[Stored data]
┄┄┄┄┄┄┄┄┄┄┄┄┄┄┄┄┄┄┄┄

Lemma serves_transfer D cm c c' cid ns to addr :
  cm_inv cm → loc_GetChunkMeta cid cm = Some ns → to ∉ ns → loc_GetNodeAddress to cm = Some addr →
  (∀ a id d, (a, id) ≠ (addr, cid) → node_holds c a id d → node_holds c' a id d) →
  serves D cm c → serves D cm c'.
Proof.
  intros Hinv Hmeta Hnin Hto Hkeep Hs cid' ns' nid a Hm Hin Ha.
  apply Hkeep; [|by eapply Hs]. intros [= -> ->]. rewrite Hmeta in Hm. injection Hm as <-.
  by rewrite (adapter_addr_inj cm to nid addr) in Hnin.
Qed.

Lemma serves_moved D cid from to ns addr cm c :
  NoDup (ns ++ [to]) → loc_GetChunkMeta cid cm = Some ns → to ∉ ns →
  loc_GetNodeAddress to cm = Some addr → node_holds c addr cid (D cid) →
  serves D cm c → serves D (moved cid from to cm) c.
Proof.
  intros Hnd Hmeta Hnin Hto Hnew Hs cid' ns' nid a Hm Hin Ha. rewrite moved_addr in Ha.
  destruct (decide (cid' = cid)) as [->|Hne].
  - rewrite (moved_meta cid from to cm ns Hmeta Hnin) in Hm. injection Hm as <-.
    rewrite remove_first_elem in Hin by done.
    destruct Hin as [[Hin| ->%list_elem_of_singleton]%elem_of_app _]; [by eapply Hs|].
    rewrite Hto in Ha. by injection Ha as <-.
  - rewrite moved_meta_other in Hm by done. by eapply Hs.
Qed.

(** One move, successful or not. *)
Lemma migrateChunk_data D env pl cid from src cm c r cm' c' :
  cm_inv cm → map_order (cm_nodes cm) (pl_ord pl) → loc_GetNodeAddress from cm = Some src →
  cid ∈ loc_on from cm → data_inv D cm c →
  migrateChunk (cluster_dial env) (cluster_TransferChunk env) pl cid from src (cm, c) = (r, (cm', c')) →
  data_inv D cm' c'.
Proof.
  intros Hinv Hord Hsrc Hon (Hs & Hst & Hpl & Hok). unfold migrateChunk.
  destruct (loc_GetChunkMeta cid cm) as [ns|] eqn:Hmeta; [|by intros [= <- <- <-]].
  pose proof (loc_targets cm (pl_ord pl) ns) as Ht.
  destruct (loc_GetHealthyNodeAddresses (pl_ord pl) ns cm) as [|t ts]; [by intros [= <- <- <-]|].
  destruct (Ht t Hinv Hord ltac:(left)) as [Hnin Haddr].
  destruct (transferChunk _ _ _ _ _ _) as [rt c1] eqn:Htr.
  assert (node_holds c src cid (D cid)) as Hheld.
  { eapply Hs; [exact Hmeta| |exact Hsrc]. by eapply Hst. }
  apply (cluster_transfer env src cid _ (D cid)) in Htr as (Hok1 & Hkeep & Hnew);
    [|done|apply Hpl; eauto|done].
  assert (serves D cm c1) as Hs1 by (by eapply serves_transfer).
  destruct rt as [[]|e|p]; intros [= <- <- <-]; [|done..].
  pose proof (loc_meta_nodup cm cid ns Hinv Hmeta) as Hnd.
  assert (NoDup (ns ++ [nt_NodeID t])) as Hnd'.
  { apply NoDup_app. split; [done|]. split; [set_solver|apply NoDup_singleton]. }
  split; [|split; [|split; [|done]]].
  - by apply (serves_moved D cid from _ ns (nt_Address t)); [..|apply Hnew|].
  - by eapply no_stale_moved; eauto.
  - intros cid' Hm. apply Hpl. destruct (decide (cid' = cid)) as [->|Hne]; [eauto|].
    change (is_Some (loc_GetChunkMeta cid' (moved cid from (nt_NodeID t) cm))) in Hm.
    by rewrite moved_meta_other in Hm.
Qed.

(** [data_inv] of a concrete cluster is decided by looking at every entry. *)
Definition node_has (c : Cluster) (addr id : string) (data : bytes) : bool :=
  match cl_nodes c !! addr with
  | Some n => bool_decide (ChunkStore.GetChunk None id (dsv_disk n) = Ok (data, DataChecksum data))
  | None => false
  end.

Definition all_entries `{Countable K} {A} (f : K → A → bool) (m : gmap K A) : bool :=
  forallb (λ kv, f kv.1 kv.2) (map_to_list m).

Lemma all_entries_lookup `{Countable K} {A} (f : K → A → bool) (m : gmap K A) k x :
  all_entries f m = true → m !! k = Some x → f k x = true.
Proof.
  unfold all_entries. rewrite forallb_forall. intros Hall Hk.
  apply (Hall (k, x)), list_elem_of_In. by apply elem_of_map_to_list.
Qed.

Definition chunk_check (D : string → bytes) (cm : ChunkManager) (c : Cluster) (cid : string)
    (m : ChunkMeta) : bool :=
  negb (has_char slash cid) &&
  forallb (λ nid, match loc_GetNodeAddress nid cm with
                  | Some addr => node_has c addr cid (D cid)
                  | None => true
                  end) (ck_NodeIDs m).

┄┄┄┄┄┄┄┄┄┄┄┄┄┄┄┄┄┄┄┄

## WHAT IS REQUIRED
Set down no line except those from the one with "all_entries f m" to the last line of the data, inclusive, each exactly as written.

## RESPONSE TO THIS EXERCISE
  all_entries f m = true → m !! k = Some x → f k x = true.
Proof.
  unfold all_entries. rewrite forallb_forall. intros Hall Hk.
  apply (Hall (k, x)), list_elem_of_In. by apply elem_of_map_to_list.
Qed.

Definition chunk_check (D : string → bytes) (cm : ChunkManager) (c : Cluster) (cid : string)
    (m : ChunkMeta) : bool :=
  negb (has_char slash cid) &&
  forallb (λ nid, match loc_GetNodeAddress nid cm with
                  | Some addr => node_has c addr cid (D cid)
                  | None => true
                  end) (ck_NodeIDs m).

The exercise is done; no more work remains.